After reading this, I thought, hmmm, all we need is a class designed to expose people to their fears. Since there are only two emotions, fear and love, they will turn to love. Simple.
But the article goes on to say: Immediately after, an MRI scan showed the brain regions associated with fear decreased in activity.
So, there’s the problem; it’s not so simple after all. ‘Exposure therapy” simply exposes the contradiction in duality, within the realm of the ego, and the brain registers less fear, as opposed to more fear. The alternative is to step out of the duality completely.
Bringing the ego to God is but to bring error to truth, where it stands corrected because it is the opposite of what it meets. It is undone because the contradiction can no longer stand. How long can contradiction stand when its impossible nature is clearly revealed? What disappears in light is not attacked. It merely vanishes because it is not true. Chapter 14.1X.2
5/28
When I say to myself, she did “this” to me, but I am going to take a deep breath and forgive her, I am engaging in “eccentric folly” as Jesus says. My false self is making up what “she did,” simply with thoughts having no source in reality, making “it” totally illusory; “it” never really occurred.
That is why I just love this passage from Lesson 134, Let me perceive forgiveness as it is.
Forgiveness does not countenance illusions, but collects them lightly, with a little laugh, and gently lays them at the feet of truth.
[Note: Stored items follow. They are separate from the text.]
(* ===== verification/FutexTable.v ===== *)
(** * The futex waiter table

    Models [FutexTable] of [src/sched/src/futex.rs]: the waiter slots, the
    doubly linked chain of each address bucket threaded through the [next] and
    [prev] arrays, and the occupancy bitmap.  An array access out of range
    panics in the source; [ft_ok] keeps every index of the model in range.

    The abstract table is one list of (slot, waiter) pairs in arrival order:
    hashing, links and the bitmap disappear.  [repr t L] relates the two, and
    the operations are proved to be append, delete and delete-then-append on
    [L]. *)
From S2P Require Import Prelude KLib PidMap Task.

(** ** State *)
Record FutexWaiter := mkWaiter {
  w_pid : Z; w_uaddr : Z; w_tgid : Z; w_private : bool; w_woken : bool }.

Definition MAX_FUTEX_WAITERS : nat := MAX_TASKS.
Definition NIL : Z := 65535.
Definition FUTEX_BUCKETS : nat := 256.
Definition USED_WORDS : nat := 64.

Record FutexTable := mkTable {
  ft_slot : list (option FutexWaiter);
  ft_next : list Z;
  ft_prev : list Z;
  ft_head : list Z;
  ft_tail : list Z;
  ft_used : list Z }.

Definition bucket (uaddr : Z) : nat :=
  Z.to_nat (Z.land (Z.shiftr (wrap64 (Z.shiftr uaddr 2 * 0x9E3779B97F4A7C15)) 56) 255).

Definition new_table : FutexTable :=
  mkTable (replicate MAX_FUTEX_WAITERS None) (replicate MAX_FUTEX_WAITERS NIL)
    (replicate MAX_FUTEX_WAITERS NIL) (replicate FUTEX_BUCKETS NIL)
    (replicate FUTEX_BUCKETS NIL) (replicate USED_WORDS 0).

(** [self.slot[i]]. *)
Definition waiter (t : FutexTable) (i : nat) : option FutexWaiter := mjoin (ft_slot t !! i).
(** [bucket(self.slot[i].map_or(0, |w| w.uaddr))]. *)
Definition slot_bucket (t : FutexTable) (i : nat) : nat :=
  bucket (match waiter t i with Some w => w_uaddr w | None => 0 end).

Definition link_tail (i : nat) (t : FutexTable) : FutexTable :=
  let b := slot_bucket t i in
  let tl := word_at (ft_tail t) b in
  let prev := <[i := tl]> (ft_prev t) in
  let next := <[i := NIL]> (ft_next t) in
  let '(head, next) :=
    if tl =? NIL then (<[b := Z.of_nat i]> (ft_head t), next)
    else (ft_head t, <[Z.to_nat tl := Z.of_nat i]> next) in
  mkTable (ft_slot t) next prev head (<[b := Z.of_nat i]> (ft_tail t)) (ft_used t).

Definition unlink (i : nat) (t : FutexTable) : FutexTable :=
  let b := slot_bucket t i in
  let p := word_at (ft_prev t) i in
  let n := word_at (ft_next t) i in
  let '(head, next) :=
    if p =? NIL then (<[b := n]> (ft_head t), ft_next t)
    else (ft_head t, <[Z.to_nat p := n]> (ft_next t)) in
  let '(tail, prev) :=
    if n =? NIL then (<[b := p]> (ft_tail t), ft_prev t)
    else (ft_tail t, <[Z.to_nat n := p]> (ft_prev t)) in
  mkTable (ft_slot t) (<[i := NIL]> next) (<[i := NIL]> prev) head tail (ft_used t).

Definition set_slot (i : nat) (o : option FutexWaiter) (t : FutexTable) : FutexTable :=
  mkTable (<[i := o]> (ft_slot t)) (ft_next t) (ft_prev t) (ft_head t) (ft_tail t) (ft_used t).
Definition set_used (u : list Z) (t : FutexTable) : FutexTable :=
  mkTable (ft_slot t) (ft_next t) (ft_prev t) (ft_head t) (ft_tail t) u.

Definition insert_waiter (w : FutexWaiter) (t : FutexTable) : option nat * FutexTable :=
  match Bitmap.first_clear (ft_used t) with
  | None => (None, t)
  | Some i =>
      let t := set_used (Bitmap.set (ft_used t) i) t in
      let t := set_slot i (Some w) t in
      (Some i, link_tail i t)
  end.

Definition free_waiter (i : nat) (t : FutexTable) : FutexTable :=
  match waiter t i with
  | None => t
  | Some _ =>
      let t := set_slot i None (unlink i t) in
      set_used (Bitmap.clear (ft_used t) i) t
  end.

Definition with_uaddr (u : Z) (w : FutexWaiter) : FutexWaiter :=
  mkWaiter (w_pid w) u (w_tgid w) (w_private w) (w_woken w).
Definition with_woken (w : FutexWaiter) : FutexWaiter :=
  mkWaiter (w_pid w) (w_uaddr w) (w_tgid w) (w_private w) true.

(** [if let Some(w) = self.slot[i].as_mut() { .. }] *)
Definition update_waiter (i : nat) (f : FutexWaiter -> FutexWaiter) (t : FutexTable) : FutexTable :=
  match waiter t i with Some w => set_slot i (Some (f w)) t | None => t end.

Definition rekey (i : nat) (uaddr2 : Z) (t : FutexTable) : FutexTable :=
  link_tail i (update_waiter i (with_uaddr uaddr2) (unlink i t)).

(** Release slot [idx] if it is still [pid]'s registration. *)
Definition clear_slot (idx : nat) (pid : Z) (t : FutexTable) : FutexTable :=
  match waiter t idx with
  | Some w => if w_pid w =? pid then free_waiter idx t else t
  | None => t
  end.

Definition remove_visit (pid : Z) (t : FutexTable) (i : nat) : FutexTable :=
  match waiter t i with
  | Some w => if w_pid w =? pid then free_waiter i t else t
  | None => t
  end.
Definition remove_waiter (pid : Z) (t : FutexTable) : FutexTable :=
  scan_words (fun t k => word_at (ft_used t) k) (remove_visit pid) USED_WORDS t.

(** ** The abstract table *)
Notation entry := (nat * FutexWaiter)%type.
Definition in_bucket (b : nat) (e : entry) : bool := Nat.eqb (bucket (w_uaddr e.2)) b.
Definition chain (L : list entry) (b : nat) : list nat := (List.filter (in_bucket b) L).*1.

Definition a_free (i : nat) (L : list entry) : list entry :=
  List.filter (fun e => negb (Nat.eqb e.1 i)) L.
Definition a_update (i : nat) (f : FutexWaiter -> FutexWaiter) (L : list entry) : list entry :=
  (fun e => if Nat.eqb e.1 i then (i, f e.2) else e) <$> L.

(** Links: the first of [l], or [d]; the last of [l], or [d]. *)
Definition first_link (l : list nat) (d : Z) : Z :=
  match l with [] => d | i :: _ => Z.of_nat i end.
Definition last_link (d : Z) (l : list nat) : Z := from_option Z.of_nat d (last l).

(** [l] is linked: [p] comes before it and [n] after it. *)
Fixpoint dseg (nx pv : list Z) (p : Z) (l : list nat) (n : Z) : Prop :=
  match l with
  | [] => True
  | i :: l' =>
      word_at pv i = p /\ word_at nx i = first_link l' n /\ dseg nx pv (Z.of_nat i) l' n
  end.

Record linked (t : FutexTable) (b : nat) (l : list nat) : Prop := {
  lk_head : word_at (ft_head t) b = first_link l NIL;
  lk_tail : word_at (ft_tail t) b = last_link NIL l;
  lk_seg : dseg (ft_next t) (ft_prev t) NIL l NIL }.

(** What does not depend on the links. *)
Record ft_shape (t : FutexTable) : Prop := {
  fs_slot : length (ft_slot t) = MAX_FUTEX_WAITERS;
  fs_next : length (ft_next t) = MAX_FUTEX_WAITERS;
  fs_prev : length (ft_prev t) = MAX_FUTEX_WAITERS;
  fs_head : length (ft_head t) = FUTEX_BUCKETS;
  fs_tail : length (ft_tail t) = FUTEX_BUCKETS;
  fs_used : Bitmap.wf USED_WORDS (ft_used t) }.

Record repr (t : FutexTable) (L : list entry) : Prop := {
  r_shape : ft_shape t;
  r_used : forall i, Bitmap.get (ft_used t) i = bool_decide (is_Some (waiter t i));
  r_nodup : NoDup L.*1;
  r_slot : forall i w, waiter t i = Some w <-> (i, w) ∈ L;
  r_chain : forall b, (b < FUTEX_BUCKETS)%nat -> linked t b (chain L b) }.
Definition ft_ok (t : FutexTable) : Prop := exists L, repr t L.

(** ** Doubly linked segments *)
Lemma last_link_cons d i l : last_link d (i :: l) = last_link (Z.of_nat i) l.
Proof. unfold last_link. destruct l as [|j l]; [done|]. rewrite last_cons. by destruct (last (j :: l)) eqn:E; [|apply last_None in E]. Qed.
Lemma last_link_app d l i : last_link d (l ++ [i]) = Z.of_nat i.
Proof. unfold last_link. by rewrite last_snoc. Qed.
Lemma first_link_app l1 l2 n : first_link (l1 ++ l2) n = first_link l1 (first_link l2 n).
Proof. by destruct l1. Qed.

Lemma dseg_app nx pv p l1 l2 n :
  dseg nx pv p (l1 ++ l2) n <->
  dseg nx pv p l1 (first_link l2 n) /\ dseg nx pv (last_link p l1) l2 n.
Proof.
  revert p. induction l1 as [|i l1 IH]; intros p; [cbn; naive_solver|].
  cbn [app dseg]. rewrite IH, first_link_app, last_link_cons. naive_solver.
Qed.

(** Writes outside a segment do not touch it. *)
Lemma dseg_frame nx pv nx' pv' p l n :
  (forall i, i ∈ l -> word_at nx' i = word_at nx i) ->
  (forall i, i ∈ l -> word_at pv' i = word_at pv i) ->
  dseg nx pv p l n -> dseg nx' pv' p l n.
Proof.
  revert p. induction l as [|i l IH]; intros p Hn Hp; [done|]. cbn. intros (H1 & H2 & H3).
  rewrite Hn, Hp by (by left). split_and!; [done..|].
  apply IH; [intros j Hj; apply Hn|intros j Hj; apply Hp|done]; by right.
Qed.

Lemma dseg_frame_next nx pv i x p l n :
  i ∉ l -> dseg nx pv p l n -> dseg (<[i := x]> nx) pv p l n.
Proof.
  intros Hi. apply dseg_frame; [|done]. intros j Hj. apply word_at_insert_ne. set_solver.
Qed.
Lemma dseg_frame_prev nx pv i x p l n :
  i ∉ l -> dseg nx pv p l n -> dseg nx (<[i := x]> pv) p l n.
Proof.
  intros Hi. apply dseg_frame; [done|]. intros j Hj. apply word_at_insert_ne. set_solver.
Qed.

(** Redirecting the last [next] link of a segment to [n']. *)
Lemma dseg_set_last nx pv p l k n n' :
  NoDup (l ++ [k]) -> (k < length nx)%nat ->
  dseg nx pv p (l ++ [k]) n -> dseg (<[k := n']> nx) pv p (l ++ [k]) n'.
Proof.
  intros [_ [Hnk _]]%NoDup_app Hk. rewrite !dseg_app. cbn [dseg first_link].
  intros (H1 & H2 & H3 & _). assert (k ∉ l) as Hkl by (intros ?; eapply Hnk; [done|by left]).
  split; [by apply dseg_frame_next|]. by rewrite word_at_insert_eq.
Qed.

(** Redirecting the first [prev] link of a segment to [p']. *)
Lemma dseg_set_first nx pv p k l n p' :
  NoDup (k :: l) -> (k < length pv)%nat ->
  dseg nx pv p (k :: l) n -> dseg nx (<[k := p']> pv) p' (k :: l) n.
Proof.
  intros [Hk Hn]%NoDup_cons Hl (H1 & H2 & H3). cbn. rewrite word_at_insert_eq by done.
  split_and!; [done..|]. by apply dseg_frame_prev.
Qed.

(** ** The abstract list *)
Lemma chain_elem L b i : i ∈ chain L b <-> exists w, (i, w) ∈ L /\ bucket (w_uaddr w) = b.
Proof.
  unfold chain. rewrite list_elem_of_fmap. split.
  - intros ([j w] & -> & Hin). apply list_elem_of_In, List.filter_In in Hin as [Hin Hb].
    apply Nat.eqb_eq in Hb. apply list_elem_of_In in Hin. eauto.
  - intros (w & Hin & Hb). exists (i, w). split; [done|]. apply list_elem_of_In, List.filter_In.
    split; [by apply list_elem_of_In|]. by apply Nat.eqb_eq.
Qed.

Lemma chain_app L1 L2 b : chain (L1 ++ L2) b = chain L1 b ++ chain L2 b.
Proof. unfold chain. by rewrite List.filter_app, fmap_app. Qed.

Lemma chain_sub L b : chain L b `sublist_of` L.*1.
Proof.
  unfold chain. induction L as [|e L IH]; [constructor|]. cbn [List.filter].
  destruct (in_bucket b e); cbn; by constructor.
Qed.

Lemma chain_nodup L b : NoDup L.*1 -> NoDup (chain L b).
Proof. intros H. eapply sublist_NoDup; [|apply chain_sub]. done. Qed.

Lemma a_free_elem i L j w : (j, w) ∈ a_free i L <-> j <> i /\ (j, w) ∈ L.
Proof.
  unfold a_free. rewrite !list_elem_of_In, List.filter_In. cbn.
  rewrite negb_true_iff, Nat.eqb_neq. naive_solver.
Qed.

Lemma filter_keep {A} (f : A -> bool) l : (forall x, x ∈ l -> f x = true) -> List.filter f l = l.
Proof.
  induction l as [|x l IH]; intros H; [done|]. cbn. rewrite H by (by left). f_equal. apply IH.
  intros y Hy. apply H. by right.
Qed.

Lemma a_free_absent i L : i ∉ L.*1 -> a_free i L = L.
Proof.
  unfold a_free. induction L as [|e L IH]; [done|]. cbn. rewrite not_elem_of_cons. intros [H1 H2].
  destruct (Nat.eqb_spec e.1 i); [congruence|]. cbn. by rewrite IH.
Qed.

(** A registered slot splits the list in one way. *)
Lemma a_split i w L :
  NoDup L.*1 -> (i, w) ∈ L ->
  exists L1 L2, L = L1 ++ (i, w) :: L2 /\ i ∉ L1.*1 /\ i ∉ L2.*1 /\ a_free i L = L1 ++ L2.
Proof.
  intros Hn (L1 & L2 & ->)%list_elem_of_split. rewrite fmap_app, fmap_cons in Hn. cbn in Hn.
  apply NoDup_app in Hn as (H1 & H2 & [H3 H4]%NoDup_cons).
  assert (i ∉ L1.*1) as Hi by (intros Hi; apply (H2 i Hi); by left).
  exists L1, L2. split_and!; [done..|]. unfold a_free. rewrite List.filter_app. cbn.
  rewrite Nat.eqb_refl. cbn. f_equal; by apply a_free_absent.
Qed.

Lemma a_free_nodup i L : NoDup L.*1 -> NoDup (a_free i L).*1.
Proof.
  intros H. eapply sublist_NoDup; [exact H|]. clear H. unfold a_free. induction L as [|e L IH]; [constructor|]. cbn.
  destruct (negb _); cbn; by constructor.
Qed.

(** ** Links of one bucket *)
Definition in_range (l : list nat) : Prop := forall i, i ∈ l -> (i < MAX_FUTEX_WAITERS)%nat.

Lemma in_range_app l1 l2 : in_range (l1 ++ l2) -> in_range l1 /\ in_range l2.
Proof. intros H. split; intros i Hi; apply H, elem_of_app; auto. Qed.

Lemma idx_not_nil i : (i < MAX_FUTEX_WAITERS)%nat -> (Z.of_nat i =? NIL) = false.
Proof. intros H. apply Z.eqb_neq. unfold MAX_FUTEX_WAITERS, MAX_TASKS, NIL in *. lia. Qed.

Lemma first_link_nil l : in_range l -> (first_link l NIL =? NIL) = bool_decide (l = []).
Proof.
  intros H. destruct l as [|i l]; [done|]. rewrite bool_decide_eq_false_2 by done.
  apply idx_not_nil, H. by left.
Qed.
Lemma last_link_nil l : in_range l -> (last_link NIL l =? NIL) = bool_decide (l = []).
Proof.
  intros H. destruct l as [|k l' _] using rev_ind; [done|].
  rewrite bool_decide_eq_false_2 by (by destruct l'). rewrite last_link_app.
  apply idx_not_nil, H, elem_of_app. right. by left.
Qed.

(** The two updates an unlink performs on its neighbours. *)
Definition relink_next (nx : list Z) (l : list nat) (y : Z) : list Z :=
  if bool_decide (l = []) then nx else <[Z.to_nat (last_link NIL l) := y]> nx.
Definition relink_prev (pv : list Z) (l : list nat) (y : Z) : list Z :=
  if bool_decide (l = []) then pv else <[Z.to_nat (first_link l NIL) := y]> pv.

Lemma relink_next_length nx l y : length (relink_next nx l y) = length nx.
Proof. unfold relink_next. destruct (bool_decide _); [done|]. apply length_insert. Qed.
Lemma relink_prev_length pv l y : length (relink_prev pv l y) = length pv.
Proof. unfold relink_prev. destruct (bool_decide _); [done|]. apply length_insert. Qed.

Lemma relink_next_ne nx l y j : j ∉ l -> word_at (relink_next nx l y) j = word_at nx j.
Proof.
  intros Hj. unfold relink_next. destruct l as [|k l _] using rev_ind; [done|].
  rewrite bool_decide_eq_false_2 by (by destruct l). rewrite last_link_app, Nat2Z.id.
  apply word_at_insert_ne. set_solver.
Qed.
Lemma relink_prev_ne pv l y j : j ∉ l -> word_at (relink_prev pv l y) j = word_at pv j.
Proof.
  intros Hj. unfold relink_prev. destruct l as [|k l]; [done|].
  rewrite bool_decide_eq_false_2 by done. cbn [first_link]. rewrite Nat2Z.id.
  apply word_at_insert_ne. set_solver.
Qed.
And there they disappear entirely. 6
5/29
Jesus designed His Course for our mind training, so that we can reverse our thinking from seeing with the body’s eyes to seeing with vision.
In His Introduction to Review lll, He makes it clear that this reversal will not be achieved by “ritual,” but only by our “willingness.”
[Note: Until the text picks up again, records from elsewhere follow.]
(** The queue of two kernel tasks with pid 9 blocked on a futex. *)
Definition demo_waiter : FutexWaiter := mkWaiter 9 4096 9 true false.
Definition demo_table : FutexTable := (insert_waiter demo_waiter new_table).2.
Definition demo_entry : entry := (0%nat, demo_waiter).

Lemma demo_repr : repr demo_table [demo_entry].
Proof.
  destruct (insert_repr new_table [] demo_waiter new_table_repr) as (_ & _ & _ & H). exact H.
Qed.
Lemma demo_waiters_ok : waiters_ok [demo_entry].
Proof. split; [apply NoDup_singleton|]. by intros e ->%list_elem_of_singleton. Qed.

Lemma futex_wake_spec_witness :
  exists t' q', futex_wake_keyed 4096 1 true 9 demo_table demo = Some (1, false, t', q').
Proof.
  destruct (futex_wake_spec demo_table demo [demo_entry] 4096 1 true 9 demo_repr demo_waiters_ok demo_ok)
    as (t' & q' & L' & E & _); [lia|]. exists t', q'. rewrite E. vm_compute. reflexivity.
Defined.

(** a requeue ends and does what the abstract walk says: the first [val]
    eligible waiters with a task are claimed (and released if blocked), of the
    ones that follow the first [limit] blocked ones are appended, in order,
    under the new address, everything else keeps its place, and the result
    counts both groups.  No waiter is visited twice, also when both addresses
    share a bucket. *)
Theorem futex_requeue_spec t q L uaddr uaddr2 val limit private tgid :
  repr t L -> waiters_ok L -> rq_ok q -> (0 < limit -> forall p, p ∈ pids L -> moveable q p) ->
  let r := a_walk (eligible uaddr tgid private) (exists_task q) (is_blocked q) uaddr2 val limit L in
  exists t' q',
    futex_requeue_keyed uaddr uaddr2 val limit private tgid t q =
      Some (Z.of_nat (length (claimed r) + length (moved r)), existsb (is_blocked q) (claimed r), t', q')
    /\ repr t' (kept r ++ moved r)
    /\ rq_ok q'
    /\ forall j, slot q' j = walk_effect (min_vruntime q) uaddr2 r <$> slot q j.
Proof.
  intros HR HL Hq Hm. cbv zeta.
  destruct (requeue_result t q L HR HL Hq uaddr tgid private uaddr2 val limit Hm) as (t' & q' & E & R1 & [R2 R3]).
  exists t', q'. rewrite E, Nat2Z.inj_add. by split_and!.
Qed.

Lemma futex_requeue_spec_witness :
  exists t' q', futex_requeue_keyed 4096 8192 0 1 true 9 demo_table demo_kwait = Some (1, false, t', q')
    /\ repr t' [(0%nat, mkWaiter 9 8192 9 true false)].
Proof.
  destruct (futex_requeue_spec demo_table demo_kwait [demo_entry] 4096 8192 0 1 true 9 demo_repr demo_waiters_ok)
    as (t' & q' & E & R & _).
  - apply (block_ok demo 9 KWAIT_CHANNEL U64_MAX POLL_TAG_ALL 1 demo_9); [apply demo_ok|done|apply demo_slot1|done].
  - intros _ p Hp%list_elem_of_singleton t Ht Hb. right. subst p. vm_compute in Ht. injection Ht as <-. by eexists.
  - exists t', q'. split; [rewrite E; vm_compute; reflexivity|]. vm_compute in R. exact R.
Defined.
Learn to distinguish situations that are poorly suited to your practicing from those that you establish to uphold a camouflage for your unwillingness. Review 111.3
Our willingness leads to forgiveness.
5/30
A Course in Miracles offers an incredible curriculum that leads to salvation. “Curriculum” comes from the Latin word, currere, meaning to run a course.
We can learn by running this course how to be saved from our thoughts that have no source in reality, and by letting go of these thoughts, we leave open a space for something else to enter in, the truth.
To train for the 400 meter race, you run a course, a 400 meter track. Training our minds, like training our bodies, requires exercise, practice, discipline.
These practice periods are planned to help you form the habit of applying what you learn each day to everything you do. Review 111.10
Forgiveness requires rigorous practice.
5/31
A friend was really happy because of something that occurred earlier in the day, and she said to me, “I didn’t do it; it just got done.”
I love to hear a basic principle of A Course in Miracles expressed in the vernacular. For example, here is this great passage from the Course.
What would You have me do?
Where would You have me go?
What would You have me say, and to whom? Lesson 71.9
This is in the spirit of asking for help, and in this receptive state of mind, we experience not doing it, it just gets done, trusting, Thy Will be done, Thine not mine.